La perspective de genre est un outil méthodologique et analytique qui permet d’identifier, de repenser et d’évaluer une situation donnée et l’influence du genre dans les différents domaines de la société tels que l’économie, le travail, le ménage, l’éducation, l’urbanisme, et, bien entendu, la mobilité.

" La perspective de genre cherche à comprendre et à analyser les situations, pour intégrer des éléments habituellement ignorés dans les planifications et faire des propositions adaptées qui luttent contre les inégalités de genre, les violences faites aux femmes [...] la présence encore faible des femmes dans les espaces de décisions ... "

Dans certaines strates de notre société d’aujourd’hui, et non dans toutes, les rôles de genre tendent à s’estomper et les tâches traditionnellement assignées aux femmes cessent d’être leur exclusivité. Mais c’est loin d’être la norme. La perspective de genre cherche donc à comprendre et à analyser les situations, pour intégrer des éléments habituellement ignorés dans les planifications et faire des propositions adaptées qui luttent contre les inégalités de genre, les violences faites aux femmes, la discrimination salariale, le fait qu’il y ait davantage de chômage féminin, la présence encore faible des femmes dans les espaces de décisions et les problèmes de conciliation entre vie personnelle, professionnelle et familiale.

Un exemple de la perspective de genre dans la mobilité ?
Le cas de la ville de Karlskoga, en Suède.


On va un peu loin sur la carte, c’est vrai. Ce n’est pas qu’il n’y ait pas d’exemples plus proches en France et même, dans la Région de la Nouvelle-Aquitaine, mais nous avons voulu souligner ce cas qui nous a beaucoup éclairé, par sa simplicité et son efficacité, sur la manière d’appliquer une perspective de genre à la mobilité.

On va raconter une histoire. Dans la ville de Karlskoga, au sud de la Suède, la neige est un facteur prépondérant dans la mobilité des habitants pendant une bonne partie de l’année. La neige et la glace. Les services des urgences sanitaires ont constaté lors de l’analyse des données relatives aux accidents de la route dus à la neige et à la glace, que le nombre de femmes accidentées était trois fois plus élevé que celui des hommes.

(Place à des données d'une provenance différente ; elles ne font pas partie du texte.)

(** X19. A date range never brings in a category: every row of the ranged
    call has a row with the same category id and name in the call without
    dates. *)
Theorem getTransactionsByCategory_range_narrows db startDate endDate
    ranged row :
  getTransactionsByCategory startDate endDate db = (Fulfilled ranged, db) →
  row ∈ ranged →
  ∃ overall row',
    getTransactionsByCategory JsUndefined JsUndefined db
    = (Fulfilled overall, db) ∧
    row' ∈ overall ∧
    Aggregate.cat_id row' = Aggregate.cat_id row ∧
    Aggregate.cat_name row' = Aggregate.cat_name row.
Proof.
  rewrite getTransactionsByCategory_run. intros [= <-] Hrow.
  pose proof (run_groupBy_cat_name _ _ _ Hrow) as Hname.
  apply (list_elem_of_fmap_2 Aggregate.cat_id) in Hrow.
  apply run_groupBy_key_iff in Hrow as (k & r & Hkr & _ & Hkey).
  assert (Aggregate.cat_id row
            ∈ Aggregate.cat_id
                <$> run_groupBy knex_select_from_leftOuterJoin db) as Hin.
  { apply run_groupBy_key_iff. by exists k, r. }
  apply list_elem_of_fmap in Hin as (row' & Hid & Hrow').
  eexists. exists row'. split; [apply getTransactionsByCategory_run|].
  simpl. split; [done|]. split; [done|].
  by rewrite Hname, (run_groupBy_cat_name _ _ _ Hrow'), Hid.
Qed.

(** ** Successive creations *)

(** X20. Two creations in a row are given different identifiers, the second
    the greater, and both rows are in the table afterwards. *)
Theorem createTransaction_twice db d1 d2 :
  seq_ok db → valid_data db d1 → valid_data db d2 →
  d_id d1 = JsUndefined → d_id d2 = JsUndefined →
  ∃ k1 k2 db1 db2,
    createTransaction orm d1 db
    = (Fulfilled (new_Transaction (set_d_id (JsVal k1) d1)), db1) ∧
    createTransaction orm d2 db1
    = (Fulfilled (new_Transaction (set_d_id (JsVal k2) d2)), db2) ∧
    k1 < k2 ∧
    is_Some (transactions db2 !! k1) ∧ is_Some (transactions db2 !! k2).
Proof.
  intros Hseq Hv1 Hv2 Hn1 Hn2.
  destruct (createTransaction_run db d1 Hseq Hv1 Hn1) as (r1 & Hrun1 & _).
  set (db1 := with_seq (transactions_seq db + 1)
                (with_transactions
                   (<[transactions_seq db := r1]> (transactions db)) db))
    in *.
  assert (seq_ok db1) as Hseq1.
  { replace db1 with (saveTransaction orm d1 db).2; [by apply seq_ok_save|].
    unfold createTransaction in Hrun1. by rewrite Hrun1. }
  assert (valid_data db1 d2) as Hv2' by exact Hv2.
  destruct (createTransaction_run db1 d2 Hseq1 Hv2' Hn2) as (r2 & Hrun2 & _).
  exists (transactions_seq db), (transactions_seq db1), db1. eexists.
  split; [exact Hrun1|]. split; [exact Hrun2|]. simpl.
  split; [lia|]. split.
  - rewrite lookup_insert_ne by lia. rewrite lookup_insert_eq. by eexists.
  - rewrite lookup_insert_eq. by eexists.
Qed.

End Properties.

(** ** The claims at the sample stores *)

Lemma fk_ok_sample_db : fk_ok sample_db.
Proof. apply map_Forall_to_list. by vm_compute; repeat constructor. Qed.

Lemma seq_ok_fresh_db : seq_ok fresh_db.
Proof. split; [done|]. apply map_Forall_empty. Qed.

Lemma getTransaction_found_or_not_found_witness :
  fk_ok sample_db ∧
  ∃ a c,
    accounts sample_db !! 3 = Some a ∧ categories sample_db !! 1 = Some c ∧
    getTransaction 2 sample_db
    = (Fulfilled {| attributes := data_of_row 2 tyres;
                    account := Loaded (Some a);
                    category := Loaded (Some c) |}, sample_db).
Proof.
  split; [exact fk_ok_sample_db|].
  exact (getTransaction_found_or_not_found sample_db 2 fk_ok_sample_db).
Defined.

Lemma valid_groceries_fresh : valid_data fresh_db groceries.
Proof. repeat split; by eexists. Qed.

Lemma createTransaction_inserts_witness :
  ∃ k r,
    createTransaction sample_orm groceries fresh_db
    = (Fulfilled (new_Transaction (set_d_id (JsVal k) groceries)),
       with_seq (k + 1)
         (with_transactions (<[k := r]> (transactions fresh_db)) fresh_db))
    ∧ 0 < k ∧ transactions fresh_db !! k = None
    ∧ data_of_row k r = set_d_id (JsVal k) groceries.
Proof.
  apply (createTransaction_inserts sample_orm fresh_db groceries).
  - exact seq_ok_fresh_db.
  - exact valid_groceries_fresh.
  - reflexivity.
Defined.

(** The first transaction of a fresh store gets identifier 1. *)
Example createTransaction_fresh :
  (createTransaction sample_orm groceries fresh_db).1
  = Fulfilled (new_Transaction (set_d_id (JsVal 1) groceries)).
Proof. reflexivity. Qed.

Lemma valid_groceries_sample : valid_data sample_db (set_d_id (JsVal 2) groceries).
Proof. repeat split; by eexists. Qed.

Lemma updateTransaction_replaces_witness :
  ∃ r,
    updateTransaction sample_orm (set_d_id (JsVal 2) groceries) sample_db
    = (Fulfilled (new_Transaction (set_d_id (JsVal 2) groceries)),
       with_transactions (<[2 := r]> (transactions sample_db)) sample_db)
    ∧ data_of_row 2 r = set_d_id (JsVal 2) groceries.
Proof.
  apply (updateTransaction_replaces sample_orm sample_db
           (set_d_id (JsVal 2) groceries) 2 tyres).
  - exact valid_groceries_sample.
  - reflexivity.
  - reflexivity.
Defined.

(** An update that supplies one field leaves the others of the row as they
    were: replacing the whole row is the caller's doing. *)
Example updateTransaction_partial :
  transactions
    (updateTransaction sample_orm
       {| d_id := JsVal 2; d_txn_date := JsUndefined; d_payee := JsUndefined;
          d_memo := JsVal "New tyres"; d_amount := JsUndefined;
          d_account_id := JsUndefined; d_category_id := JsUndefined |}
       sample_db).2 !! 2
  = Some {| txn_date := 20; payee := "Tyre Shop"; memo := "New tyres";
            amount := -20; account_id := 3; category_id := 1 |}.
Proof. reflexivity. Qed.

Lemma getTransactions_falsy_accountId_witness :
  getTransactions (JsVal 0) sample_db = getTransactions JsUndefined sample_db ∧
  getTransactions (JsVal 0) sample_db
  = (Fulfilled (loaded_rows sample_db (map_to_list (transactions sample_db))),
     sample_db).
Proof.
  apply (getTransactions_falsy_accountId sample_db (JsVal 0)). reflexivity.
Defined.

Lemma getTransactions_by_account_witness :
  ∃ all ms,
    getTransactions JsUndefined sample_db = (Fulfilled all, sample_db) ∧
    all = loaded_rows sample_db (map_to_list (transactions sample_db)) ∧
    getTransactions (JsVal 3) sample_db = (Fulfilled ms, sample_db) ∧
    ms = loaded_rows sample_db
           (filter (λ kr, account_id kr.2 = 3)
                   (map_to_list (transactions sample_db))) ∧
    ms ⊆ all.
Proof. apply (getTransactions_by_account sample_db 3). lia. Defined.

En appliquant une perspective de genre dans l’analyse des données, ils ont pu constater dès le début cette différence et lancer une analyse plus approfondie pour déterminer les causes de l’origine de ces chiffres.

Les résultats ne se sont pas attendus et ont souligné que la plupart des accidents impliquant des hommes étaient liés à des accidents de véhicules à moteur et que les accidents des femmes étaient liés à des chutes dans la rue.

L’analyse des données a débouché sur une étude des causes et il s’est avéré que l’origine des accidents était liée au déneigement des rues. Ils ont pu constater que la priorité avait été donnée au nettoyage de la rocade et des voies centrales menant à de grands lieux de travail à prédominance masculine, et par la suite, on passait au déneigement des trottoirs, des arrêts de bus et des pistes cyclables qui sont des infrastructures majoritairement empruntés par les femmes.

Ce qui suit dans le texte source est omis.